ISO/IEC 29500:2008 OOXML Standard Available

Thanks to the ever-vigilant Alex Brown (and his convenient proximity to European time zones), we now know that IS 29500:2008, the ISO/IEC Standard for Office Open XML File Formats (OOXML to its friends) is now available from ISO.

The 4-part standard and its “electronic inserts” are provided on a CD-ROM.  The purchase price is 342 CHF (about $285 USD or 225.5 EUR).  Not exactly a holiday stocking-stuffer, but there are other ways.

Rumor has it that ECMA will now issue IS 29500:2008 as a revision of ECMA-376, and that will be available for free download (and sometimes there is a CD-ROM compilation made available from ECMA and we could expect OOXML to be included).

Even better than waiting for ECMA, IS 29500 is now on the ITTF list of Publicly Available Standards.  As of today, the individual parts and their electronic inserts are available for download.  Scroll down to the end of the Publicly Available Standards list and you will find the 7 links to the parts and their inserts.  After accepting the license agreement for your personal use of each download, the Zip files will be on their way to your computer:

The Electronic inserts include schemas in both Relax-NG and XML Schema.  The IS 29500-1 inserts also include drawing geometries, spreadsheet styles, and word-processing art borders.  The schemas with IS 29500-1 are for strict OOXML.  The transitional schemas are with IS 29500-4.

One advantage of having these downloads, today, is having desktop search for locating material in them.  That, along with the Acrobat Search for individually-opened PDFs, makes it possible to rely on this material as off-line but on-board references.


Until I stumbled on Alex Brown’s tweet following a very satisfying OASIS ODF Interoperability and Conformance TC coordination call, I had not realized how much I have been suppressing myself in anticipation of the availability of IS 29500 in tangible, public form.  It was a little bit like waiting for US Presidential Election results (which happened much more quickly, although the long run-up was certainly comparable).

I’m not sure why it was like that, since there is plenty of work to do with ODF as part of my attempt to apply the Harmony Principles.  Yet the missing-in-action status of IS 29500 was some sort of cloud over my attention and enthusiasm.   Now, instead, I am suddenly much farther behind in this work than I was just 12 hours ago, and that was behind enough.  Stay tuned …

[update 2008-11-20: I forgot to set categories.  Done now.]

Labels: ,


2008-10-30

 

Cover Pages: W3C Multimodal Architecture and Interfaces

[update 2008-11-06 I don’t know how I failed to see that the very first sentence didn’t carry the sense I intended for it.]

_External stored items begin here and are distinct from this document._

(** The codes of a list of names. *)
Lemma parseOKCodes_Ok names codes :
  Forall (λ n, is_Some (parseGRPCCode n)) names →
  ∃ out, parseOKCodes names codes = Ok out ∧
    ∀ c, c ∈ out ↔ c ∈ codes ∨ ∃ n, n ∈ names ∧ parseGRPCCode n = Some c.
Proof.
  revert codes. induction names as [|n names IH]; intros codes Hn; cbn.
  { exists codes. split; [done|]. set_solver. }
  apply Forall_cons in Hn as [[c Hc] Hn]. rewrite Hc. destruct (IH ({[c]} ∪ codes) Hn) as (out & Ho & Hin).
  exists out. split; [done|]. intros c'. rewrite Hin. set_solver.
Qed.

Lemma parseOKCodes_Err names codes e :
  parseOKCodes names codes = Err e → ¬ Forall (λ n, is_Some (parseGRPCCode n)) names.
Proof. intros He Hn. destruct (parseOKCodes_Ok names codes Hn) as (out & Ho & _). congruence. Qed.

(** A gRPC check passes exactly when the health service says SERVING or, with
    a method, the status code of the call is an accepted one. *)
Theorem GRPC_Check_passes names c health invoke ctxErr dur :
  let md := entries (GRPC_Metadata (gc_cfg c)) in
  Success (GRPC_Check names c health invoke ctxErr dur) = true ↔
  if decide (gc_method c = EmptyString) then health (gc_conn c) md (GRPC_Service (gc_cfg c)) = inr "SERVING"
  else St_Code (invoke (gc_conn c) md (gc_method c)) ∈ gc_okCodes c.
Proof.
  intros md. unfold GRPC_Check. fold md. destruct (isEmpty (gc_method c)) eqn:E.
  - apply isEmpty_true in E. rewrite decide_True by done. unfold checkStandardHealth.
    destruct (health _ _ _) as [st|status]; [naive_solver|]. case_decide; naive_solver.
  - apply isEmpty_false in E. rewrite decide_False by done. unfold checkCustomMethod. case_decide; naive_solver.
Qed.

A current weakness in the open-document standards arena is the poorly-specified and tacit coupling of format provisions to behavior in various document processing contexts (creation, viewing, editing/manipulation, and various “final-form” renderings and, these days, interactive performance governed by the document, whether slide-show or something more elaborate).

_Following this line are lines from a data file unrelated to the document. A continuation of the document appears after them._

(* ===== verification/HTTPAPIProofs.v ===== *)
(** * What the HTTP API reports and triggers

    The counters of /status are those of the schedulers that run, and an
    ad-hoc check runs exactly the checks it was asked for, through the same
    path as a scheduled one. *)

From stdpp Require Import functions.
From S2P Require Import Prelude GoStrings NetIP Net Config Model Metrics ChecksPolicy Scheduler Registry.
From S2P Require Import PolicyManager PolicyProofs Defaults HTTPAPI.

Module HTTPAPIProofs.
Import PolicyManager.

(** ** The server *)

(** The fallbacks of [NewServer] are the defaults of the config. *)
Lemma NewServer_defaults `{GoStd} cfg :
  let srv := NewServer cfg in
  NewServer (ApplyDefaults cfg) =
    mkServer (Srv_Routes srv) (orString (Srv_Addr srv) ":59179") (Srv_ReadHeaderTimeout srv) (Srv_ReadTimeout srv)
      (Srv_WriteTimeout srv) (Srv_IdleTimeout srv).
Proof. by destruct cfg as [? ? [? [] [] [] []]]. Qed.

(** The status code of a reload tells whether what runs is what the file
    says. *)
Lemma handleReload_code {R} (reload : R → R * ReloadStatus) r :
  Resp_Code (handleReload (Some reload) r).2 = StatusOK ↔ OK (Some (reload r).2) = true.
Proof.
  unfold handleReload, OK. destruct (reload r) as [r' res]. cbn. by destruct (RS_Outcome res).
Qed.

(** /readyz answers 200 exactly when every required peer is established. *)
Lemma handleReadyz_code peers :
  Resp_Code (handleReadyz peers) = StatusOK ↔
  ∀ p, p ∈ peers → PS_Required p = true → PS_SessionState p = SessionEstablished.
Proof. rewrite <-UnreadyPeers_empty_iff. unfold handleReadyz. by destruct (UnreadyPeers peers). Qed.

(** ** Status *)

Definition lowest (n : Z) (l : list Z) : Prop := n ∈ l ∧ ∀ x, x ∈ l → n ≤ x.
Definition highest (n : Z) (l : list Z) : Prop := n ∈ l ∧ ∀ x, x ∈ l → x ≤ n.

Section Status.
Context `{ExprLang} {TCb RCb : Type}.
Abbreviation Heap := (nat → Scheduler TCb RCb).
Implicit Types (h : Heap).

Definition named h (s : nat) : string := sc_checkName (h s).

Lemma schedsByName_lookup h l n s :
  NoDup (named h <$> l) → schedsByName h l !! n = Some s ↔ s ∈ l ∧ named h s = n.
Proof.
  intros Hnd. assert (∀ m : gmap string nat, foldl (λ m s, <[sc_checkName (h s) := s]> m) m l !! n = Some s ↔
    s ∈ l ∧ named h s = n ∨ n ∉ named h <$> l ∧ m !! n = Some s) as Hgen.
  { induction l as [|a l IH]; intros m; cbn; [set_solver|]. cbn in Hnd. apply NoDup_cons in Hnd as [Ha Hnd].
    rewrite (IH Hnd), lookup_insert_Some, !elem_of_cons. fold (named h a).
    assert (∀ x, x ∈ l → named h x ∈ named h <$> l) by (intros; by apply list_elem_of_fmap_2). split.
    - intros [?|(Hn & [[<- <-]|[? ?]])]; naive_solver.
    - intros [[[->|?] Hs]|[Hn ?]]; [right|by left|right; naive_solver]. rewrite <-Hs. naive_solver. }
  unfold schedsByName. rewrite Hgen, lookup_empty. naive_solver.
Qed.

(** What a check's status shows once its scheduler is found. *)
Definition enriched h (byName : gmap string nat) (c : CheckStatus) : CheckStatus :=
  match byName !! CS_Name c with
  | Some s => setCheckCounters c (sc_consecutiveOK (h s)) (sc_consecutiveFail (h s))
  | None => c
  end.

Definition matched (byName : gmap string nat) (l : list CheckStatus) : list nat :=
  omap (λ c, byName !! CS_Name c) l.

Lemma countersLoop_checks h byName first ok fail l :
  (countersLoop h byName first ok fail l).1 = enriched h byName <$> l.
Proof.
  revert first ok fail. induction l as [|c l IH]; intros first ok fail; cbn; [done|]. unfold enriched at 1.
  destruct (byName !! CS_Name c) as [s|].
  - specialize (IH false (if first || (sc_consecutiveOK (h s) <? ok) then sc_consecutiveOK (h s) else ok)
      (if first || (fail <? sc_consecutiveFail (h s)) then sc_consecutiveFail (h s) else fail)).
    destruct (countersLoop _ _ _ _ _ l). cbn in *. by rewrite IH.
  - specialize (IH first ok fail). destruct (countersLoop _ _ _ _ _ l). cbn in *. by rewrite IH.
Qed.

(** The counters: the minimum and the maximum of what was seen so far. *)
Lemma countersLoop_false h byName ok fail l :
  (countersLoop h byName false ok fail l).2 =
    (foldr Z.min ok (sc_consecutiveOK ∘ h <$> matched byName l),
     foldr Z.max fail (sc_consecutiveFail ∘ h <$> matched byName l)).
Proof.
  assert (∀ (op : Z → Z → Z) (l : list Z) x y, (∀ a b c, op a (op b c) = op b (op a c)) →
    foldr op (op x y) l = op x (foldr op y l)) as Hop.
  { clear. intros op l x y Hop. induction l as [|a l IH]; cbn; [done|]. by rewrite IH, Hop. }
  revert ok fail. induction l as [|c l IH]; intros ok fail; cbn; [done|].
  destruct (byName !! CS_Name c) as [s|]; cbn.
  - specialize (IH (if sc_consecutiveOK (h s) <? ok then sc_consecutiveOK (h s) else ok)
      (if fail <? sc_consecutiveFail (h s) then sc_consecutiveFail (h s) else fail)).
    destruct (countersLoop _ _ _ _ _ l) as [out r]. cbn in *. rewrite IH.
    assert ((if sc_consecutiveOK (h s) <? ok then sc_consecutiveOK (h s) else ok) =
      Z.min (sc_consecutiveOK (h s)) ok) as -> by (destruct (Z.ltb_spec (sc_consecutiveOK (h s)) ok); lia).
    assert ((if fail <? sc_consecutiveFail (h s) then sc_consecutiveFail (h s) else fail) =
      Z.max (sc_consecutiveFail (h s)) fail) as -> by (destruct (Z.ltb_spec fail (sc_consecutiveFail (h s))); lia).
    rewrite !Hop by lia. done.
  - specialize (IH ok fail). destruct (countersLoop _ _ _ _ _ l). done.
Qed.

Lemma countersLoop_true h byName ok fail l s ss :
  matched byName l = s :: ss →
  (countersLoop h byName true ok fail l).2 =
    (foldr Z.min (sc_consecutiveOK (h s)) (sc_consecutiveOK ∘ h <$> ss),
     foldr Z.max (sc_consecutiveFail (h s)) (sc_consecutiveFail ∘ h <$> ss)).
Proof.
  revert ok fail. induction l as [|c l IH]; intros ok fail; cbn; [done|].
  destruct (byName !! CS_Name c) as [s'|]; cbn.
  - intros [= -> <-]. pose proof (countersLoop_false h byName (sc_consecutiveOK (h s)) (sc_consecutiveFail (h s)) l) as Hl.
    destruct (countersLoop _ _ _ _ _ l). done.
  - intros Hm. specialize (IH ok fail Hm). destruct (countersLoop _ _ _ _ _ l). done.
Qed.

Lemma foldr_min_lowest x l : lowest (foldr Z.min x l) (x :: l).
Proof.
  unfold lowest. setoid_rewrite elem_of_cons. induction l as [|a l [IHin IHle]]; cbn; [set_solver by lia|].
  split.
  - destruct (Z.min_spec a (foldr Z.min x l)) as [[_ ->]|[_ ->]]; set_solver.
  - intros y Hy. rewrite elem_of_cons in Hy. destruct Hy as [Hy|[->|Hy]]; [..|];
      first [lia|specialize (IHle y ltac:(tauto)); lia].
Qed.

Lemma foldr_max_highest x l : highest (foldr Z.max x l) (x :: l).
Proof.
  unfold highest. setoid_rewrite elem_of_cons. induction l as [|a l [IHin IHle]]; cbn; [set_solver by lia|].
  split.
  - destruct (Z.max_spec a (foldr Z.max x l)) as [[_ ->]|[_ ->]]; set_solver.
  - intros y Hy. rewrite elem_of_cons in Hy. destruct Hy as [Hy|[->|Hy]]; [..|];
      first [lia|specialize (IHle y ltac:(tauto)); lia].
Qed.

(** Each check of the status has its scheduler, and no other runs. *)
Definition inStep h (ss : list nat) (st : VIPStatus) : Prop :=
  NoDup (named h <$> ss) ∧ NoDup (CS_Name <$> VS_Checks st) ∧
  ∀ n, n ∈ named h <$> ss ↔ n ∈ CS_Name <$> VS_Checks st.

Lemma matched_all h ss st :
  inStep h ss st → ∀ s, s ∈ matched (schedsByName h ss) (VS_Checks st) ↔ s ∈ ss.
Proof.
  intros (Hnd & _ & Hn) s. unfold matched. rewrite list_elem_of_omap. split.
  - intros (c & _ & Hs). by apply schedsByName_lookup in Hs as [].
  - intros Hs. assert (named h s ∈ CS_Name <$> VS_Checks st) as (c & Hc & Hin)%list_elem_of_fmap
      by (by apply Hn, list_elem_of_fmap_2).
    exists c. split; [done|]. by apply schedsByName_lookup.
Qed.

(** The status API shows for every check the counters of the scheduler
    that runs it, and for the VIP the lowest count of successes and the
    highest count of failures among them; nothing else of what the policy
    manager reports is changed. *)
Theorem status_counters h scheds st :
  let ss := default [] (scheds !! VS_Name st) in
  let st' := withCounters h scheds st in
  inStep h ss st → ss ≠ [] →
  lowest (VS_ConsecutiveOK st') (sc_consecutiveOK ∘ h <$> ss) ∧
  highest (VS_ConsecutiveFail st') (sc_consecutiveFail ∘ h <$> ss) ∧
  Forall2 (λ c c', ∃ s, s ∈ ss ∧ named h s = CS_Name c ∧
    c' = setCheckCounters c (sc_consecutiveOK (h s)) (sc_consecutiveFail (h s))) (VS_Checks st) (VS_Checks st') ∧
  st' = setVIPCounters st (VS_Checks st') (VS_ConsecutiveOK st') (VS_ConsecutiveFail st').
Proof.
  intros ss st' Hs Hne. subst st'. unfold withCounters. fold ss.
  pose proof (matched_all h ss st Hs) as Hm.
  pose proof (countersLoop_checks h (schedsByName h ss) true (VS_ConsecutiveOK st) (VS_ConsecutiveFail st) (VS_Checks st)) as Hc.
  destruct (matched (schedsByName h ss) (VS_Checks st)) as [|s0 rest] eqn:Em.
  { destruct ss as [|s ss']; [done|]. specialize (Hm s). set_solver. }
  pose proof (countersLoop_true h _ (VS_ConsecutiveOK st) (VS_ConsecutiveFail st) _ _ _ Em) as Ht.
  destruct (countersLoop _ _ _ _ _ _) as [checks [ok fail]]. cbn in Hc, Ht. subst checks.
  injection Ht as Hok Hfail. subst ok fail. cbn [setVIPCounters VS_ConsecutiveOK VS_ConsecutiveFail VS_Checks].
  assert (∀ (f : nat → Z) x, x ∈ f s0 :: (f <$> rest) ↔ x ∈ f <$> ss) as Hf.
  { intros f x. change (f s0 :: (f <$> rest)) with (f <$> s0 :: rest). rewrite !list_elem_of_fmap.
    by setoid_rewrite Hm. }
  split_and!; [..|done].
  - destruct (foldr_min_lowest (sc_consecutiveOK (h s0)) (sc_consecutiveOK ∘ h <$> rest)) as [Hin Hle].
    split; [by apply (Hf (sc_consecutiveOK ∘ h))|]. intros x Hx. by apply Hle, (Hf (sc_consecutiveOK ∘ h)).
  - destruct (foldr_max_highest (sc_consecutiveFail (h s0)) (sc_consecutiveFail ∘ h <$> rest)) as [Hin Hle].
    split; [by apply (Hf (sc_consecutiveFail ∘ h))|]. intros x Hx. by apply Hle, (Hf (sc_consecutiveFail ∘ h)).
  - apply Forall2_fmap_r, Forall_Forall2_diag, Forall_forall. intros c Hcin.
    destruct Hs as (Hnd & _ & Hn).
    assert (CS_Name c ∈ named h <$> ss) as (s & Hsn & Hs)%list_elem_of_fmap by (by apply Hn, list_elem_of_fmap_2).
    exists s. split_and!; [done..|]. unfold enriched.
    by rewrite (proj2 (schedsByName_lookup h ss (CS_Name c) s Hnd) (conj Hs (eq_sym Hsn))).
Qed.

We’ll get to that some day, and the ways that such aspects are layered into specifications and their allowance for application innovation and conformance novelty remain to be discovered.

This Cover Pages Daily Newslink item from 2008-10-21 leads to an account of the W3C Technical Report on Multimodal Architecture and Interfaces Fifth Working Draft.  

I’m putting down an nfoWorks marker because of these intriguing passages in the Newslink:

“The main difference from the previous draft is the addition of the rules and guidelines which will allow modality experts to describe the features, capabilities and APIs for specific modality components in sufficient detail so that the components will be interoperable in implementations of the Multimodal Architecture. … The specification describes a loosely coupled architecture for multimodal user interfaces, which allows for co-resident and distributed implementations, and focuses on the role of markup and scripting, and the use of well defined interfaces between its constituents.”

I am hesitant about the following:

“This framework places very few restrictions on the individual components or on their interactions with each other, but instead focuses on providing a general means for allowing them to communicate with each other, plus basic infrastructure for application control and platform services … At runtime, the MMI architecture features loosely coupled software constituents that may be either co-resident on a device or distributed across a network. In keeping with the loosely-coupled nature of the architecture, the constituents do not share context and communicate only by exchanging events.”

There are some wise words about keeping straight the different design-time and run-time considerations.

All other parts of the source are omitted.